*Problem requirements*. Your answer should be the data below, reproduced with nothing changed.

[Collected data entries]

Definition found_android : list (string * Outcome (gmap string string)) :=
  [("pixel7", Ok pixel_props);
   ("locked1", Raise (Exn BackendError "device unauthorized"));
   ("android123", Ok (list_to_map [("ro.product.model", "Renamed")]))].

Definition scan_found : ScanBackend :=
  {| scan_adb := Ok found_android;
     scan_usbmux :=
       Ok [("ipad9", Ok (list_to_map [("DeviceName", "iPad")]))] |}.

End ManagerExamples.

(** ** Tactics *)

(** Splits a conjunction of guarded facts and closes each by the
    hypotheses at hand. *)
Ltac by_cases :=
  repeat match goal with
         | |- _ /\ _ => split
         | |- _ -> _ => intro
         end;
  try reflexivity; try assumption; try discriminate; try lia; try tauto;
  auto.

(** Closes a conjunction of equations that hold by computation. *)
Ltac by_cases_adv := repeat split; reflexivity.

(** * Properties *)

(** ** Floats *)

Lemma Qltb_lt (x y : Q) : Qltb x y = true <-> (x < y)%Q.
Proof.
  unfold Qltb. rewrite negb_true_iff. split.
  - intros H. apply Qnot_le_lt. intros Hle.
    apply Qle_bool_iff in Hle. congruence.
  - intros H. destruct (Qle_bool y x) eqn:E; [|reflexivity].
    apply Qle_bool_iff in E. exfalso. exact (Qlt_not_le _ _ H E).
Qed.

Lemma Qltb_ge (x y : Q) : Qltb x y = false <-> (y <= x)%Q.
Proof.
  unfold Qltb. rewrite negb_false_iff. apply Qle_bool_iff.
Qed.

(** ** The device registry *)

Module DevicePoolFacts.
Import DevicePool PoolExamples.

Lemma add_device_other (p : t) (device_id other : string) (ty : DeviceType)
    (nm ver : string) :
  other ≠ device_id ->
  get_device_info other (fst (add_device device_id ty nm ver p)) =
  get_device_info other p.
Proof.
  intros Hne. unfold add_device, get_device_info.
  destruct (devices p !! device_id); simpl; [reflexivity|].
  apply lookup_insert_ne. congruence.
Qed.

(** C9. [add_device] on an id the registry does not hold returns [True] and
    inserts a record with that id, type, name and version, status
    "disconnected", [last_seen = 0.0] and [reconnect_attempts = 0], which
    [get_device_info] then returns; on an id the registry holds it returns
    [False] and leaves the registry, hence the existing record, as it was. *)
Theorem add_device_get_device_info (p : t) (device_id : string)
    (ty : DeviceType) (nm ver : string) :
  (get_device_info device_id p = None ->
   snd (add_device device_id ty nm ver p) = true /\
   get_device_info device_id (fst (add_device device_id ty nm ver p)) =
     Some {| id := device_id; type := ty; name := nm; version := ver;
             status := "disconnected"; last_seen := 0.0%Q;
             reconnect_attempts := 0 |}) /\
  (forall info : DeviceInfo,
     get_device_info device_id p = Some info ->
     snd (add_device device_id ty nm ver p) = false /\
     fst (add_device device_id ty nm ver p) = p /\
     get_device_info device_id (fst (add_device device_id ty nm ver p)) =
       Some info).
Proof.
  unfold get_device_info, add_device. split.
  - intros Hnone. rewrite Hnone. simpl. split; [reflexivity|].
    apply lookup_insert_eq.
  - intros info Hsome. rewrite Hsome. simpl. auto.
Qed.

*Reply to the task*.
Definition found_android : list (string * Outcome (gmap string string)) :=
  [("pixel7", Ok pixel_props);
   ("locked1", Raise (Exn BackendError "device unauthorized"));
   ("android123", Ok (list_to_map [("ro.product.model", "Renamed")]))].

Definition scan_found : ScanBackend :=
  {| scan_adb := Ok found_android;
     scan_usbmux :=
       Ok [("ipad9", Ok (list_to_map [("DeviceName", "iPad")]))] |}.

End ManagerExamples.

(** ** Tactics *)

(** Splits a conjunction of guarded facts and closes each by the
    hypotheses at hand. *)
Ltac by_cases :=
  repeat match goal with
         | |- _ /\ _ => split
         | |- _ -> _ => intro
         end;
  try reflexivity; try assumption; try discriminate; try lia; try tauto;
  auto.

(** Closes a conjunction of equations that hold by computation. *)
Ltac by_cases_adv := repeat split; reflexivity.

(** * Properties *)

(** ** Floats *)

Lemma Qltb_lt (x y : Q) : Qltb x y = true <-> (x < y)%Q.
Proof.
  unfold Qltb. rewrite negb_true_iff. split.
  - intros H. apply Qnot_le_lt. intros Hle.
    apply Qle_bool_iff in Hle. congruence.
  - intros H. destruct (Qle_bool y x) eqn:E; [|reflexivity].
    apply Qle_bool_iff in E. exfalso. exact (Qlt_not_le _ _ H E).
Qed.

Lemma Qltb_ge (x y : Q) : Qltb x y = false <-> (y <= x)%Q.
Proof.
  unfold Qltb. rewrite negb_false_iff. apply Qle_bool_iff.
Qed.

(** ** The device registry *)

Module DevicePoolFacts.
Import DevicePool PoolExamples.

Lemma add_device_other (p : t) (device_id other : string) (ty : DeviceType)
    (nm ver : string) :
  other ≠ device_id ->
  get_device_info other (fst (add_device device_id ty nm ver p)) =
  get_device_info other p.
Proof.
  intros Hne. unfold add_device, get_device_info.
  destruct (devices p !! device_id); simpl; [reflexivity|].
  apply lookup_insert_ne. congruence.
Qed.

(** C9. [add_device] on an id the registry does not hold returns [True] and
    inserts a record with that id, type, name and version, status
    "disconnected", [last_seen = 0.0] and [reconnect_attempts = 0], which
    [get_device_info] then returns; on an id the registry holds it returns
    [False] and leaves the registry, hence the existing record, as it was. *)
Theorem add_device_get_device_info (p : t) (device_id : string)
    (ty : DeviceType) (nm ver : string) :
  (get_device_info device_id p = None ->
   snd (add_device device_id ty nm ver p) = true /\
   get_device_info device_id (fst (add_device device_id ty nm ver p)) =
     Some {| id := device_id; type := ty; name := nm; version := ver;
             status := "disconnected"; last_seen := 0.0%Q;
             reconnect_attempts := 0 |}) /\
  (forall info : DeviceInfo,
     get_device_info device_id p = Some info ->
     snd (add_device device_id ty nm ver p) = false /\
     fst (add_device device_id ty nm ver p) = p /\
     get_device_info device_id (fst (add_device device_id ty nm ver p)) =
       Some info).
Proof.
  unfold get_device_info, add_device. split.
  - intros Hnone. rewrite Hnone. simpl. split; [reflexivity|].
    apply lookup_insert_eq.
  - intros info Hsome. rewrite Hsome. simpl. auto.
Qed.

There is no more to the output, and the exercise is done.